In ScalaTest, one potentially breaking change is in TimeLimitedTests, which now uses an implicit >Signaler instead of an implicit Interruptor. Whereas the default Interruptor in TimeLimitedTests prior to 3.0 was a ThreadInterruptor, the default signaler is >DoNotSignal. This default makes more sense with the advent of ScalaTest 3.0's support for Scala.js and async testing styles. If you were relying on the default behavior of interrupting a thread on the JVM in ScalaTest 2.2.x, you'll need to define an implicit val referring to a ThreadSignaler. If you had alreday overriden the default Interuptor (referenced from defaultInterruptor) you'll need to define a corresponding Signaler instead (unless you had defined the Interruptor to be DoNotInterrupt, in which case you can just remove the defaultInterruptor override entirely and enjoy the default Signaler, DoNotSignal).

Mixin traits that override withFixture

4) In 3.0.0, the withFixture method has been moved from Suite to a new trait, >TestSuite. This was done to make room for a withFixture method with a different signature in AsyncTestSuite. If you factored out a withFixture method into a separate "suite mixin" trait, you'll need to change "Suite" to "TestSuite" and "SuiteMixin" to "TestSuiteMixin". For example, given this trait from 2.2.6:

trait YourMixinTrait extends SuiteMixin { this: Suite =>
 abstract override def withFixture(test: NoArgTest): Outcome = {
   // ...

You will need to add the "Test" prefix, like this:

trait YourMixinTrait extends TestSuiteMixin { this: TestSuite =>
 abstract override def withFixture(test: NoArgTest): Outcome = {
   // ...

Signature of Status.whenCompleted

In ScalaTest we changed the signature of the whenCompleted method of trait Status changed.

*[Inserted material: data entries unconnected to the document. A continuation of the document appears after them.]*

Lemma guarded_kept wl started w : truthful w ->
  wp (guarded_send E c rq ip tok wl started)
     (kept (fun txid w' => paid_as (w_attempts w') key txid (wl_address wl) (to_address rq) (amount rq))) w.
Proof.
  intros Hw. apply wp_catch.
  eapply (wp_mono _ (kept (fun txid w' => paid_as (w_attempts w') key txid (wl_address wl) (to_address rq) (amount rq)))).
  { intros [txid|e|] w1 [H1 Ha]; [by split| |by split]. cbn beta iota. eapply wp_kept; [by apply release_kept|]. cbn beta.
    intros [] w2 H2 _. by split. }
  apply wp_read; [apply _|apply _|done|intros fee w1 H1 _].
  eapply wp_kept; [by apply broadcast_kept|]. cbn beta. intros txid w2 H2 Hp.
  eapply wp_kept; [apply commit_kept; [done|by eapply paid_as_paid]|]. cbn beta. intros [] w3 H3 Ha.
  apply wp_ret. split; [done|]. intros t [= <-]. by rewrite Ha.
Qed.

Lemma success_kept wl started level txid w : truthful w ->
  paid_as (w_attempts w) key txid (wl_address wl) (to_address rq) (amount rq) ->
  wp (answer_success E c rq ip tok wl started level txid) (kept (fun r w' => answer_true (w_attempts w') rq r)) w.
Proof.
  intros Hw Hp. unfold answer_success.
  apply wp_read; [apply _|apply _|done|intros t w1 H1 Ha1]. cbv zeta. rewrite <- Ha1 in Hp.
  eapply wp_kept; [apply audit_kept; [done|]|cbn beta; intros [] w2 H2 Ha2].
  { intros id ts. split; [|done]. intros _. exists (amount rq). cbn. by rewrite dec_string_inverse. }
  rewrite <- Ha2 in Hp.
  apply wp_read; [apply _|apply _|done|intros [] w3 H3 Ha3].
  apply wp_read; [apply _|apply _|done|intros [] w4 H4 Ha4].
  apply wp_read; [apply _|unfold idem_count; apply _|done|intros n w5 H5 Ha5].
  apply wp_read; [apply _|apply _|done|intros [] w6 H6 Ha6].
  apply wp_ret. split; [done|]. intros r [= <-]. rewrite Ha6, Ha5, Ha4, Ha3.
  split; cbn; [by eapply paid_as_paid|done].
Qed.

Lemma duplicate_kept wl txid w : truthful w -> paid (w_attempts w) key txid ->
  wp (answer_duplicate E c rq ip tok wl txid) (kept (fun r w' => answer_true (w_attempts w') rq r)) w.
Proof.
  intros Hw Hp. unfold answer_duplicate.
  eapply wp_kept; [apply audit_kept; [done|]|cbn beta; intros [] w1 H1 Ha1].
  { intros id ts. by split. }
  apply wp_read; [apply _|apply _|done|cbn beta; intros [] w2 H2 Ha2].
  apply wp_ret. split; [done|]. intros r [= <-]. rewrite Ha2, Ha1. split; cbn; [done|by intros []].
Qed.

(** The whole handler. *)
Lemma send_kept w : truthful w ->
  wp (send E c p sanc fuel rq ip tok) (kept (fun r w' => answer_true (w_attempts w') rq r)) w.
Proof.
  intros Hw. unfold send.
  apply wp_read; [apply _|apply _|done|intros started w1 H1 _].
  apply wp_read; [apply _|apply _|done|intros wl w2 H2 _].
  apply wp_read; [apply _|apply _|done|intros [] w3 H3 _].
  apply wp_read; [apply _|apply _|done|intros level w4 H4 _].
  eapply wp_kept; [by apply reserve_kept|]. cbn beta. intros [txid|] w5 H5 Hp.
  - apply duplicate_kept; [done|]. by apply Hp.
  - eapply wp_kept; [by apply guarded_kept|]. cbn beta. intros txid w6 H6 Hp6. by apply success_kept.
Qed.
End Request.
End Books.

(** ** Histories *)
Section History.
Context {S : Type} `{!IdemStore S, !IdemGuard S, !IdemTrace S}.
Context (E : Env).
Implicit Types w : World S.

(** The life of the service, with the answers it gave.  [Other]: anything else that neither
    pays nor writes of payouts (the other endpoints, the poller, the workers). *)
Inductive history : World S -> list (SendRequest * SendResponse) -> World S -> Prop :=
| Fresh w : history w [] w
| Served c p sanc fuel rq ip tok w0 l w :
    history w0 l w ->
    history w0 (l ++ match fst (send E c p sanc fuel rq ip tok w) with Ret r => [(rq, r)] | _ => [] end)
      (snd (send E c p sanc fuel rq ip tok w))
| Rebooted w0 l w pid tick s' h al :       (** after a crash at any point, or between requests *)
    history w0 l w -> restart (w_idem w) s' -> history w0 l (boot pid tick s' h al w)
| Other w0 l w w' : history w0 l w -> same_core w w' -> tells w w' -> history w0 l w'.

Context `{!IdemTraceLaws S}.

Lemma history_truthful w0 l w : truthful [] w0 -> history w0 l w -> truthful l w.
Proof.
  intros H0. induction 1 as [w|c p sanc fuel rq ip tok w0 l w _ IH|w0 l w pid tick s' h al _ IH Hr|w0 l w w' _ IH Hc Ht]; [done|..].
  - specialize (IH H0). destruct (send_kept E c l p sanc fuel rq ip tok w IH) as [(H1 & H2 & H3) Hans].
    split_and!; [done..|]. apply Forall_app. split; [done|].
    destruct (fst (send _ _ _ _ _ _ _ _ w)) as [r|e|]; repeat constructor; by apply Hans.
  - destruct (IH H0) as (H1 & H2 & H3). split_and!; [|done..]. intros k t Hk. apply H1. by eapply restart_trace.
  - by apply (truthful_tells l w), IH.
Qed.
End History.

(** ** The properties *)


Lemma demo_unrecorded k t : ~ recorded k t (w_idem demo_world).
Proof. intros [(r & H & _)|(r & H & _)]; cbn in H; by rewrite lookup_empty in H. Qed.


(** A key that is used again for another payment is answered as if that payment had been
    made: the second answer carries the txid of the first transfer beside the recipient and
    the amount of the second request, of which nothing was sent. *)
Theorem duplicate_names_other_payment : exists (rq : SendRequest) (r : SendResponse) (a : attempt),
  let w := snd (demo_send sample_env demo_world) in
  let second := send sample_env default_config demo_pool (Sanctions.mkState (Some ∅) Sanctions.FromCache None) 3 rq "ip" "t" w in
  fst second = Ret r /\ w_attempts (snd second) = [a] /\
  idempotency_key rq = idempotency_key demo_request /\ accepted (idempotency_key rq) (sr_txid r) a /\
  sr_to r = to_address rq /\ t_to (at_tx a) <> sr_to r /\
  sr_amount r = dec_to_string (amount rq) /\ t_amount_raw (at_tx a) <> raw_of_usdt (amount rq).
Proof.
  exists (mkSendRequest "TOtherRecipient0000000000000000000" (mkDec 4 0) "key-1" None).
  eexists _, _. cbv zeta. split_and!; [vm_compute; reflexivity|vm_compute; reflexivity|..]; try reflexivity.
  - split; [reflexivity|]. eexists. split; reflexivity.
  - vm_compute. discriminate.
  - vm_compute. discriminate.
Qed.
(** A sum of non-negative amounts below 10^22 USDT is exact. *)
Lemma sum_exact l : forall a, (-6 <= dexp a)%Z -> (0 <= micro a)%Z ->
  Forall (fun d => -6 <= dexp d /\ 0 <= micro d)%Z l ->
  (micro a + sum_Z (map micro l) < 10 ^ PREC)%Z ->
  (-6 <= dexp (foldl dec_add a l))%Z /\ micro (foldl dec_add a l) = (micro a + sum_Z (map micro l))%Z.
Proof.
  induction l as [|x l IH]; intros a Ha Hp Hl Hs; [cbn [map foldl]; change (sum_Z []) with 0%Z; split; [done | lia]|].
  inversion_clear Hl as [|? ? [Hx Hx'] Hl']. cbn [map] in *. rewrite sum_Z_cons in *.
  assert (0 <= sum_Z (map micro l))%Z.
  { clear - Hl'. induction Hl' as [|y l [_ Hy] _ IH]; [done|]. cbn [map]. rewrite sum_Z_cons. lia. }
  destruct (dec_add_micro a x) as [H1 H2]; [done..|lia|].
  cbn [foldl]. destruct (IH (dec_add a x)) as [H3 H4]; [done | lia | done | lia |]. split; [done|]. lia.
Qed.

(** What a record adds to the volume. *)
Definition amount_of (r : record) : Z := micro (safe_decimal (r !! "amount")).
(** The amounts [/send] accepts: not negative, at most 6 decimals. *)
Definition amount_ok (r : record) : Prop :=
  (-6 <= dexp (safe_decimal (r !! "amount")) /\ 0 <= amount_of r)%Z.

Section Volumes.
Context (utc_date : string -> option date).

Lemma map_filter_weigh w p rs : sum_Z (map w (List.filter p rs)) = weigh w p rs.
Proof.
  induction rs as [|r rs IH]; simpl; [done|]. destruct (p r); simpl; [rewrite sum_Z_cons|]; by rewrite IH.
Qed.

Lemma day_volume rs d : Forall amount_ok rs ->
  (weigh amount_of (fun r => event "SEND_SUCCESS" r && on_day utc_date d r) rs < 10 ^ PREC)%Z ->
  let v := success_volume (day_bucket utc_date rs d) in
  (-6 <= dexp v)%Z /\ micro v = weigh amount_of (fun r => event "SEND_SUCCESS" r && on_day utc_date d r) rs.
Proof.
  intros Hok Hs v. subst v. unfold day_bucket. rewrite fold_volume. simpl.
  rewrite <- weigh_filter, <- map_filter_weigh in *. set (l := List.filter _ (List.filter _ rs)) in *.
  assert (Hl : Forall amount_ok l).
  { apply List.Forall_forall. intros r Hr. apply filter_In in Hr as [Hr _]. apply filter_In in Hr as [Hr _].
    rewrite List.Forall_forall in Hok. auto. }
  assert (Hm : map micro (map (fun r => safe_decimal (r !! "amount")) l) = map amount_of l)
    by apply map_map.
  destruct (sum_exact (map (fun r => safe_decimal (r !! "amount")) l) (dec_of_Z 0)) as [H1 H2]; simpl.
  - lia.
  - done.
  - apply List.Forall_map. revert Hl. apply List.Forall_impl. auto.
  - rewrite Hm. exact Hs.
  - rewrite Hm in H2. split; [done|]. rewrite H2. unfold micro at 1, coef_at; simpl. lia.
Qed.

Lemma sum_le_In (l : list Z) x : Forall (fun y => 0 <= y)%Z l -> In x l -> (x <= sum_Z l)%Z.
Proof.
  assert (Hn : forall l, Forall (fun y => 0 <= y)%Z l -> (0 <= sum_Z l)%Z).
  { induction 1 as [|y l' Hy _ IH]; [done|]. rewrite sum_Z_cons. lia. }
  induction 1 as [|y l' Hy Hl IH]; [done|]. rewrite sum_Z_cons. specialize (Hn l' Hl).
  intros [-> | H]; [lia|]. specialize (IH H). lia.
Qed.

Lemma total_volume_exact from_date to_date days rs :
  (forall ts d, utc_date ts = Some d -> date_ok d = true) ->
  days_ok from_date to_date days -> Forall amount_ok rs ->
  let total := weigh amount_of (fun r => event "SEND_SUCCESS" r && in_range utc_date from_date to_date r) rs in
  (total < 10 ^ PREC)%Z ->
  micro (sum_Dec (map success_volume (map (day_bucket utc_date rs) days))) = total /\
  forall d, In d days -> micro (success_volume (day_bucket utc_date rs d)) =
    weigh amount_of (fun r => event "SEND_SUCCESS" r && on_day utc_date d r) rs.
Proof.
  intros Hdate Hdays Hok total Ht. subst total. rewrite <- (range_sum _ Hdate _ _ _ _ days) in * by done.
  set (day := fun d => weigh amount_of (fun r => event "SEND_SUCCESS" r && on_day utc_date d r) rs) in *.
  assert (Hpos : Forall (fun y => 0 <= y)%Z (map day days)).
  { apply List.Forall_map, List.Forall_forall. intros d _. apply weigh_nonneg. intros r Hr _.
    rewrite List.Forall_forall in Hok. apply Hok, Hr. }
  assert (Hday : forall d, In d days -> (-6 <= dexp (success_volume (day_bucket utc_date rs d)))%Z /\
    micro (success_volume (day_bucket utc_date rs d)) = day d).
  { intros d Hd. apply day_volume; [done|]. fold (day d).
    pose proof (sum_le_In _ (day d) Hpos (in_map day _ _ Hd)). lia. }
  split; [|intros d Hd; by apply Hday].
  rewrite map_map. unfold sum_Dec.
  assert (Hm : map micro (map (fun d => success_volume (day_bucket utc_date rs d)) days) = map day days).
  { rewrite map_map. apply map_ext_in. intros d Hd. by apply Hday. }
  destruct (sum_exact (map (fun d => success_volume (day_bucket utc_date rs d)) days) (dec_of_Z 0)) as [_ H].
  - simpl; lia.
  - done.
  - apply List.Forall_map, List.Forall_forall. intros d Hd. destruct (Hday d Hd) as [? ->]. split; [done|].
    rewrite List.Forall_forall in Hpos. apply Hpos, in_map, Hd.
  - rewrite Hm. unfold micro, coef_at; simpl. exact Ht.
  - rewrite H, Hm. unfold micro, coef_at; simpl. done.
Qed.
End Volumes.

(** ** Reading CSV back: RFC 4180, as a reference for the writer *)
Inductive mode := Start | Plain | Quoted | QuoteSeen | CrSeen.

Fixpoint csv_read (m : mode) (fld : string) (row : list string) (rows : list (list string)) (s : string)
    : option (list (list string)) :=
  match s with
  | "" => match m, row with Start, [] => Some rows | _, _ => None end
  | String c s =>
      match m with
      | Quoted => if Ascii.eqb c DQ then csv_read QuoteSeen fld row rows s
                  else csv_read Quoted (fld +:+ one c) row rows s
      | CrSeen => if Ascii.eqb c LF then csv_read Start "" [] (rows ++ [row])%list s else None
      | _ =>
          if Ascii.eqb c "," then csv_read Start "" (row ++ [fld]) rows s
          else if Ascii.eqb c CR then csv_read CrSeen "" (row ++ [fld]) rows s
          else if Ascii.eqb c DQ then
            match m with
            | Start => csv_read Quoted "" row rows s
            | QuoteSeen => csv_read Quoted (fld +:+ one DQ) row rows s
            | _ => None
            end
          else match m with
               | QuoteSeen => None
               | _ => csv_read Plain (fld +:+ one c) row rows s
               end
      end
  end.
Definition read_csv (s : string) : option (list (list string)) := csv_read Start "" [] [] s.

Lemma read_plain s : forall m fld row rows rest,
  str_forall (fun c => negb (csv_special c)) s = true -> m = Start \/ m = Plain ->
  exists m', (m' = Start \/ m' = Plain) /\
    csv_read m fld row rows (s +:+ rest) = csv_read m' (fld +:+ s) row rows rest.
Proof.
  induction s as [|c s IH]; intros m fld row rows rest Hs Hm.
  { exists m. by rewrite append_nil_r, append_nil_l. }
  simpl in Hs. apply andb_true_iff in Hs as [Hc Hs]. unfold csv_special in Hc. bcases.
  repeat match goal with H : _ || _ = false |- _ => apply orb_false_iff in H as [? ?] end.
  destruct (IH Plain (fld +:+ one c) row rows rest Hs (or_intror eq_refl)) as (m' & Hm' & IH').
  exists m'. split; [done|]. rewrite append_assoc in IH'. unfold one in IH' at 2. rewrite append_cons, append_nil_l in IH'.
  rewrite append_cons. destruct Hm as [-> | ->]; simpl;
    repeat match goal with H : Ascii.eqb c _ = false |- _ => rewrite H end; exact IH'.
Qed.

Lemma read_quoted s : forall fld row rows rest,
  csv_read Quoted fld row rows (replace_char DQ (String DQ (one DQ)) s +:+ rest) =
  csv_read Quoted (fld +:+ s) row rows rest.
Proof.
  induction s as [|c s IH]; intros fld row rows rest; simpl.
  { by rewrite append_nil_r, append_nil_l. }
  destruct (Ascii.eqb_spec c DQ) as [->|Hc].
  - unfold one. rewrite !append_cons, append_nil_l. simpl. rewrite IH. f_equal.
    rewrite append_assoc. unfold one. by rewrite append_cons, append_nil_l.
  - unfold one. rewrite append_cons, append_nil_l, append_cons. simpl.
    apply Ascii.eqb_neq in Hc. rewrite Hc, IH. f_equal.
    rewrite append_assoc. unfold one. by rewrite append_cons, append_nil_l.
Qed.

(** A written field reads back, up to the separator that follows it. *)
Lemma read_field s row rows c rest : c = ","%char \/ c = CR ->
  csv_read Start "" row rows (csv_field s +:+ String c rest) =
  csv_read (if Ascii.eqb c CR then CrSeen else Start) "" (row ++ [s]) rows rest.
Proof.
  intros Hc. unfold csv_field. destruct (str_forall _ s) eqn:Hs.
  - destruct (read_plain s Start "" row rows (String c rest) Hs (or_introl eq_refl)) as (m & Hm & ->).
    rewrite append_nil_l. destruct Hm as [-> | ->], Hc as [-> | ->]; reflexivity.
  - rewrite !append_cons. cbn [csv_read].
    change (Ascii.eqb DQ ",") with false. change (Ascii.eqb DQ CR) with false. change (Ascii.eqb DQ DQ) with true.
    cbv iota. rewrite append_assoc, read_quoted, append_nil_l. unfold one. rewrite append_cons, append_nil_l.
    destruct Hc as [-> | ->]; reflexivity.
Qed.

Where it previously took a function of type Boolean => Unit, it now takes a function of type Try[Boolean] => Unit. This breaking change should affect very few users.

Inferred result types in JUnitSuite, JUnit3Suite, and TestNGSuite

Lastly, because the result type of assertions and matcher expressions has changed from Unit to Assertion, any tests in JUnitSuite, JUnit3Suite, and TestNGSuites that ended with an assertion or matcher expression, and used neither the (now deprecated) procedure style "...@Test def theTestName() {..." nor an explicit type annotation, "...@Test def theTestName(): Unit = {...", will no longer be recognized by those frameworks. These test frameworks require that the result type of test methods be void in Java, which equates to Unit in Scala.

Only JUnitSuite, which is based on JUnit 4, will indicate with a test failure that a method annotated with @Test did not have result type void. You will get a test failure with an error message like:

java.lang.Exception: Method verifySomething() should be void

By contrast, any such tests in JUnit3Suite and TestNGSuite will be silently ignored by JUnit 3 and TestNG. To get the tests running again in any of these styles, ensure an explicit result type is placed on each test method, like:

@Test def verifySomething(): Unit = {
  val x = 1
  assert(x == 1)

If this change has a significant impact on your project, please contact Artima by emailing Bill Venners at bill AT We are happy to help you upgrade your JUnitSuite, JUnit3Suite, or TestNGSuite, tests to ScalaTest 3.0.

The fragile base class problem

To our knowledge, the only other source of potential breakage in ScalaTest 2.0 is the fragile base class problem. We have added fields and methods to traits such as Matchers and Suite in 2.0 that may conflict with fields and methods in your existing classes and cause a compiler error. Such issues can usually be easily fixed locally with simple renames or refactors.